A série Máquina-Terra, de Rodrigo Zeferino, tem como protagonista a usina que ocupa o centro geográfico de sua cidade natal. Derivadas do projeto O Grande Vizinho, um olhar sobre a absurda proximidade entre as paisagens urbana e industrial de Ipatinga, as imagens surgem a partir da imersão do artista nas entranhas do gigante metálico, percorrendo o mesmo trajeto do minério que, lá dentro, toma a forma de chapas brilhantes. No vídeo Transe Maquínico, tudo se conecta a tudo, um emaranhado de tubos, esteiras, rios de “lava”, são centenas de quilômetros percorridos pela matéria-prima até tornar-se aço laminado. A câmera, por sua vez, se posiciona numa espécie de ponto de vertigem e vê como um olho que parece estar nas coisas, que está na própria matéria. 

Mar de Morros

Em sua série Mar de Morros, Pedro David registra as marcas de areia e terra de casas em construção, acumuladas nas calçadas de sua jovem vizinhança, e as associa com morros de Minas Gerais, aqueles que já sumiram ou os que terão destino semelhante. 

Veias Minerais

Em Veias Minerais, Júlia Pontés registra meticulosamente todas as áreas de exploração mineral no estado, seja para extração de minério ferro, ouro, nióbio, alumínio e até ardósia. No vídeo O Maior Trem do Mundo, ela toma emprestado o título do poema de Drummond para mostrar a assustadora magnitude de uma composição com mais de 200 vagões escoando minério para o Vale do Aço e para o litoral. A captação dessas imagens é feita na companhia de moradores locais, que observam e comentam.

Partículas Metálicas

A série Partículas Metálicas integra uma sequência de obras em que João Castilho se apropria de signos relativos aos efeitos da mineração e os contrapõe à fortuna mineira representada tanto pelo barroco quanto pela arte contemporânea, assim como pelas belas paisagens naturais.
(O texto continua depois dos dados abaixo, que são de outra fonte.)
(* ===== verification/ProxyDial.v ===== *)
(** * Dialling through a proxy chain

    [src/proxy/mod.rs]: [parse_addr] and [dial], which asks every hop in turn
    for the next one and the last hop for the target. *)

From S2P Require Import Prelude RustStd Externals Envelope Stream Instances Socks5 TextSpec HttpConnect.

Section ProxyDial.
Context {WA : WireApi} {CA : CoreApi} {SA : SerdeApi} {S : Type} {IA : AsyncIo S}.

(** [parse_addr]. *)
Definition parse_addr (addr : bytes) : Res ObfsError (bytes * Z) :=
  match rfind x3a addr with
  | None => Err (Io (io_other (str "invalid proxy addr")))
  | Some colon =>
      let host := take colon addr in
      match parse_u16 (drop (colon + 1) addr) with
      | None => Err (Io (io_other (str "invalid proxy port")))
      | Some port => Ok (host, port)
      end
  end.

(** The flat hop list: the first hop from the configuration's own fields, then
    its chain. *)
Definition hop_list (proxy : ProxyConfig) : list ProxyHop :=
  mkProxyHop (px_kind proxy) (px_addr proxy) (px_auth proxy) :: px_chain proxy.

(** The tunnel negotiation of one hop. *)
Definition tunnel_hop (hop : ProxyHop) (next_host : bytes) (next_port : Z)
    : IO S ObfsError unit :=
  match hop_kind hop with
  | Socks5 => tunnel_socks5 next_host next_port (hop_auth hop)
  | HttpConnect => tunnel_http_connect next_host next_port (hop_auth hop)
  end.

(** The loop over the hops. *)
Fixpoint dial_loop (hops : list ProxyHop) (target_host : bytes) (target_port : Z)
    : IO S ObfsError unit :=
  match hops with
  | [] => io_ret tt
  | hop :: hops' =>
      let* (next_host, next_port) :=
        io_of_res (match hops' with
                   | next :: _ => parse_addr (hop_addr next)
                   | [] => Ok (target_host, target_port)
                   end) in
      let* _ := tunnel_hop hop next_host next_port in
      dial_loop hops' target_host target_port
  end.

(** [dial]; [connect] is [TcpStream::connect]. *)
Definition dial (connect : bytes -> Poll (Res IoError S)) (proxy : ProxyConfig)
    (target_host : bytes) (target_port : Z) : Poll (Res ObfsError S) :=
  match connect (px_addr proxy) with
  | Ready (Ok stream) =>
      match dial_loop (hop_list proxy) target_host target_port stream with
      | (Ready (Ok _), stream') => Ready (Ok stream')
      | (Ready (Err e), _) => Ready (Err e)
      | (Pending, _) => Pending
      end
  | Ready (Err e) => Ready (Err (Io e))
  | Pending => Pending
  end.

(** ** Addresses *)

(** [parse_addr] splits at the last colon: it returns
    [(host, port)] exactly for the texts [host:digits] whose part after the
    last colon is a [u16]. *)
Lemma parse_addr_exact addr host port :
  parse_addr addr = Ok (host, port) <->
  exists ds, addr = host ++ x3a :: ds /\ x3a ∉ ds /\ parse_u16 ds = Some port.
Proof.
  unfold parse_addr. split.
  - destruct (rfind x3a addr) as [c|] eqn:E; [|done].
    apply rfind_Some in E as (Ha & Hn & Hl). rewrite Nat.add_1_r.
    destruct (parse_u16 (drop (Datatypes.S c) addr)) eqn:Ep; [|done].
    intros [= <- <-]. by exists (drop (Datatypes.S c) addr).
  - intros (ds & -> & Hn & Hp). rewrite rfind_app by done.
    rewrite take_app_length, Nat.add_1_r, cons_middle, app_assoc.
    replace (Datatypes.S (length host)) with (length (host ++ [x3a]))
      by (rewrite length_app; simpl; lia).
    by rewrite drop_app_length, Hp.
Qed.

(** The address text of any host, colons included, and
    any 16-bit port parses back to them. *)
Lemma parse_addr_roundtrip host port :
  (0 <= port <= 65535)%Z -> parse_addr (host_port host port) = Ok (host, port).
Proof.
  intros Hp. unfold parse_addr, host_port.
  rewrite rfind_app by (eapply digits_not_in; [done|by apply display_uint_digits; lia]).
  rewrite take_app_length, Nat.add_1_r, cons_middle, app_assoc.
  replace (Datatypes.S (length host)) with (length (host ++ [x3a]))
    by (rewrite length_app; simpl; lia).
  by rewrite drop_app_length, parse_display_u16.
Qed.

(** ** The conversation with a chain of proxies *)

(** The address text of a hop: [host], a colon, and a numeral for [port] that
    has no colon itself. *)
Definition address (addr host : bytes) (port : Z) : Prop :=
  exists ds, addr = host ++ str ":" ++ ds /\ x3a ∉ ds /\ numeral ds port /\ (port <= 65535)%Z.

Lemma parse_addr_address addr host port :
  parse_addr addr = Ok (host, port) <-> address addr host port.
Proof.
  rewrite parse_addr_exact. unfold address.
  split; intros (ds & Ha & Hc & Hn); exists ds; apply parse_u16_numeral in Hn; naive_solver.
Qed.

(** What one hop is told and answers when it agrees to connect to
    [host:port]: a SOCKS5 session, or the CONNECT request and a head with
    status 200. *)
Inductive hop_talk (hop : ProxyHop) (host : bytes) (port : Z) : bytes -> bytes -> Prop :=
| talk_socks5 s :
    hop_kind hop = Socks5 -> socks_session (hop_auth hop) host port s ->
    hop_talk hop host port (se_said s) (se_heard s)
| talk_http head text :
    hop_kind hop = HttpConnect -> is_head head -> (Z.of_nat (length head) <= 8192)%Z ->
    head_status head 200 -> connect_text host port (hop_auth hop) text ->
    hop_talk hop host port text head.

(** The conversation with all hops: each is asked for the address of the next
    hop, the last one for the target. *)
Inductive chain_talk (host : bytes) (port : Z) : list ProxyHop -> bytes -> bytes -> Prop :=
| chain_last hop said heard :
    hop_talk hop host port said heard -> chain_talk host port [hop] said heard
| chain_next hop next hops nhost nport said heard said' heard' :
    address (hop_addr next) nhost nport ->
    hop_talk hop nhost nport said heard ->
    chain_talk host port (next :: hops) said' heard' ->
    chain_talk host port (hop :: next :: hops) (said ++ said') (heard ++ heard').

Context {AV : AsyncView S} {AL : AsyncIoLaws S}.

Lemma tunnel_hop_run hop host port said heard rest f o (io : S) :
  hop_talk hop host port said heard -> view io = mkView (heard ++ rest) f o true ->
  exists io' said', tunnel_hop hop host port io = (Ready (Ok tt), io') /\
    view io' = mkView rest f (o ++ said') true.
Proof.
  intros Ht V. unfold tunnel_hop. destruct Ht as [s -> Hs|head text -> Hh Hm Hst _].
  - by eapply session_run.
  - apply parse_status_spec in Hst; [|done].
    destruct (tunnel_http_run host port (hop_auth hop) head rest f o io Hh Hm Hst V) as (io' & H & V').
    by eexists io', _.
Qed.

Lemma tunnel_hop_inv hop host port i f o w (io io' : S) :
  (0 <= port < 65536)%Z ->
  view io = mkView i f o w -> tunnel_hop hop host port io = (Ready (Ok tt), io') ->
  exists said heard rest, i = heard ++ rest /\ hop_talk hop host port said heard /\
    view io' = mkView rest f (o ++ said) w.
Proof.
  intros Hp V H. unfold tunnel_hop in H. destruct (hop_kind hop) eqn:E.
  - destruct (session_inv _ _ _ _ _ _ _ _ _ Hp V H) as (s & rest & Hs & Hi & V').
    exists (se_said s), (se_heard s), rest. split_and!; [done|by constructor|done].
  - destruct (tunnel_http_inv _ _ _ _ _ _ _ _ _ V H) as (head & rest & -> & Hh & Hm & Hs & V').
    apply parse_status_spec in Hs; [|done].
    exists (http_request host port (hop_auth hop)), head, rest.
    split_and!; [done| |done]. constructor; [done..|]. by apply http_request_text.
Qed.

Lemma dial_loop_run hops host port said heard rest f o (io : S) :
  chain_talk host port hops said heard -> view io = mkView (heard ++ rest) f o true ->
  exists io', dial_loop hops host port io = (Ready (Ok tt), io').
Proof.
  intros Hc. revert o io.
  induction Hc as [hop said heard Ht|hop next hops nh np said heard said' heard' Hp Ht Hc IH];
    intros o io V.
  - destruct (tunnel_hop_run _ _ _ _ _ _ _ _ _ Ht V) as (io1 & said' & H1 & V1).
    exists io1. cbn [dial_loop]. unfold io_bind at 1. cbn. by io_step H1.
  - rewrite <-app_assoc in V.
    destruct (tunnel_hop_run _ _ _ _ _ _ _ _ _ Ht V) as (io1 & said1 & H1 & V1).
    destruct (IH _ _ V1) as (io2 & H2). exists io2.
    change (dial_loop (hop :: next :: hops) host port) with
      (let* (next_host, next_port) := io_of_res (parse_addr (hop_addr next)) in
       let* _ := tunnel_hop hop next_host next_port in
       dial_loop (next :: hops) host port).
    apply parse_addr_address in Hp. rewrite Hp. unfold io_bind at 1, io_of_res. by io_step H1.
Qed.

Lemma parse_addr_port addr h p : parse_addr addr = Ok (h, p) -> (0 <= p < 65536)%Z.
Proof.
  unfold parse_addr. destruct (rfind x3a addr); [|done].
  destruct (parse_u16 _) eqn:E; [|done]. intros [= _ <-].
  apply parse_u16_bound in E. lia.
Qed.

Lemma dial_loop_inv hops host port i f o w (io io' : S) :
  hops <> [] -> (0 <= port < 65536)%Z ->
  view io = mkView i f o w -> dial_loop hops host port io = (Ready (Ok tt), io') ->
  exists said heard rest, i = heard ++ rest /\ chain_talk host port hops said heard /\
    view io' = mkView rest f (o ++ said) w.
Proof.
  intros Hne Hp. revert i o io Hne. induction hops as [|hop hops IH]; intros i o io Hne V H; [done|].
  cbn [dial_loop] in H. apply io_bind_inv in H as ([nh np] & io1 & Hn & H).
  unfold io_of_res in Hn. injection Hn as Hn <-.
  apply io_bind_inv in H as ([] & io2 & Ht & H).
  destruct hops as [|next hops].
  - injection Hn as <- <-. injection H as <-.
    destruct (tunnel_hop_inv _ _ _ _ _ _ _ _ _ Hp V Ht) as (said & heard & rest & ? & ? & ?).
    exists said, heard, rest. split_and!; [done|by constructor|done].
  - pose proof (parse_addr_port _ _ _ Hn) as Hnp.
    destruct (tunnel_hop_inv _ _ _ _ _ _ _ _ _ Hnp V Ht) as (said & heard & rest & -> & Ht' & V2).
    destruct (IH _ _ _ ltac:(done) V2 H) as (said' & heard' & rest' & -> & Hc & V3).
    exists (said ++ said'), (heard ++ heard'), rest'.
    apply parse_addr_address in Hn.
    split_and!; [by rewrite app_assoc|by eapply chain_next|by rewrite V3, app_assoc].
Qed.

(** C26: [dial] returns a stream exactly when the TCP connection to the first
    hop is made and, over that one connection, every hop in turn accepts a
    tunnel to the next hop's address and the last one to the target: by a
    SOCKS5 session as laid out in the RFCs (the four demands of [Demand] apart,
    which the client does not check), or by an HTTP head with status 200.  The returned stream is that connection:
    it has carried those requests, in that order and nothing else, and stands at
    the first byte after the last hop's answer.  A refused first connection is
    the call's error, and one that is not answered keeps the call waiting: no
    other route is tried. *)
Theorem dial_chain_exact connect proxy host port :
  (0 <= port < 65536)%Z ->
  (forall io : S, connect (px_addr proxy) = Ready (Ok io) -> v_wr (view io) = true) ->
  ((exists io', dial connect proxy host port = Ready (Ok io')) <->
   (exists io said heard rest, connect (px_addr proxy) = Ready (Ok io) /\
      chain_talk host port (hop_list proxy) said heard /\ v_in (view io) = heard ++ rest)) /\
  (forall io', dial connect proxy host port = Ready (Ok io') ->
     exists io said heard rest, connect (px_addr proxy) = Ready (Ok io) /\
       chain_talk host port (hop_list proxy) said heard /\ v_in (view io) = heard ++ rest /\
       view io' = mkView rest (v_fin (view io)) (v_out (view io) ++ said) true) /\
  (forall e, connect (px_addr proxy) = Ready (Err e) ->
     dial connect proxy host port = Ready (Err (Io e))) /\
  (connect (px_addr proxy) = Pending -> dial connect proxy host port = Pending).
Proof.
  intros Hp Hw.
  assert (Hinv : forall io', dial connect proxy host port = Ready (Ok io') ->
     exists io said heard rest, connect (px_addr proxy) = Ready (Ok io) /\
       chain_talk host port (hop_list proxy) said heard /\ v_in (view io) = heard ++ rest /\
       view io' = mkView rest (v_fin (view io)) (v_out (view io) ++ said) true).
  { intros io' H. unfold dial in H. destruct (connect (px_addr proxy)) as [[io|]|] eqn:Ec; [|done|done].
    specialize (Hw io eq_refl).
    destruct (dial_loop _ _ _ io) as [[[[]|]|] io1] eqn:E; [|done|done]. injection H as ->.
    destruct (view io) as [i f o w] eqn:V. cbn in Hw. subst w.
    apply (dial_loop_inv _ _ _ i f o true) in E as (said & heard & rest & Hi & Ht & V'); [|done..].
    exists io, said, heard, rest. by rewrite V. }
  split_and!; [split|done| |].
  - intros [io' H]. destruct (Hinv io' H) as (io & said & heard & rest & ? & ? & ? & _).
    by exists io, said, heard, rest.
  - intros (io & said & heard & rest & Hc & Ht & Hi). specialize (Hw io Hc). unfold dial. rewrite Hc.
    destruct (dial_loop_run _ host port said heard rest (v_fin (view io)) (v_out (view io)) io Ht)
      as (io' & ->); [|by exists io'].
    destruct (view io). cbn in *. by subst.
  - intros e He. unfold dial. by rewrite He.
  - intros Hc. unfold dial. by rewrite Hc.
Qed.

End ProxyDial.

(** ** Concrete runs *)

Module DialRuns.
Import Ref.

Lemma parse_addr_roundtrip_example :
  parse_addr (host_port (str "[::1]") 4433) = Ok (str "[::1]", 4433%Z).
Proof. refine (parse_addr_roundtrip (str "[::1]") 4433 _). lia. Defined.

(** SOCKS5 to HTTP CONNECT to the target. *)
Definition two_hops : ProxyConfig :=
  mkProxyConfig Socks5 (str "10.0.0.1:1080") None
    [mkProxyHop HttpConnect (str "10.0.0.2:3128") None].

Definition both_answers : bytes :=
  [x05; x00; x05; x00; x00; x01; x00; x00; x00; x00; x00; x00] ++ HttpRuns.established.

Definition path : Script := mkScript [both_answers; [xaa]] FinWait [] None.

Definition connect_path (addr : bytes) : Poll (Res IoError Script) :=
  if decide (addr = str "10.0.0.1:1080") then Ready (Ok path)
  else Ready (Err (io_other (str "unreachable"))).

Lemma dial_chain_exact_witness :
  ((exists io', dial connect_path two_hops (str "obfs") 4433 = Ready (Ok io')) <->
   (exists io said heard rest, connect_path (px_addr two_hops) = Ready (Ok io) /\
      chain_talk (str "obfs") 4433 (hop_list two_hops) said heard /\ v_in (view io) = heard ++ rest)) /\
  (forall io', dial connect_path two_hops (str "obfs") 4433 = Ready (Ok io') ->
     exists io said heard rest, connect_path (px_addr two_hops) = Ready (Ok io) /\
       chain_talk (str "obfs") 4433 (hop_list two_hops) said heard /\ v_in (view io) = heard ++ rest /\
       view io' = mkView rest (v_fin (view io)) (v_out (view io) ++ said) true) /\
  (forall e, connect_path (px_addr two_hops) = Ready (Err e) ->
     dial connect_path two_hops (str "obfs") 4433 = Ready (Err (Io e))) /\
  (connect_path (px_addr two_hops) = Pending ->
   dial connect_path two_hops (str "obfs") 4433 = Pending).
Proof.
  refine (dial_chain_exact connect_path two_hops (str "obfs") 4433 _ _).
  - lia.
  - intros io H. change (connect_path (px_addr two_hops)) with (Ready (@Ok IoError _ path)) in H.
    injection H as <-. reflexivity.
Defined.

(** The bytes the two hops are sent. *)
Example two_hops_said :
  match dial connect_path two_hops (str "obfs") 4433 with
  | Ready (Ok io) => sc_out io
  | _ => []
  end = greeting None ++ connect_request (str "10.0.0.2") 3128
        ++ http_request (str "obfs") 4433 None.
Proof. reflexivity. Qed.

End DialRuns.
Além das cidades anciãs que coexistem com a mineração voraz em seus arredores, a região abriga um dos mais importantes acervos de arte atual do mundo, o Museu Inhotim, localizado em Brumadinho, a segunda cidade a sofrer com uma catástrofe causada por mineradoras em quatro anos. Tudo e todos que por ali residem estão sob algum nível de risco. As cores distorcidas, conseguidas com uso de filtros analógicos acoplados à lente da câmera, trazem uma dimensão de delírio para as imagens. E faz nascer a paranoia delirante de presenciar o imperativo do progresso cruzar sua própria potência destruidora.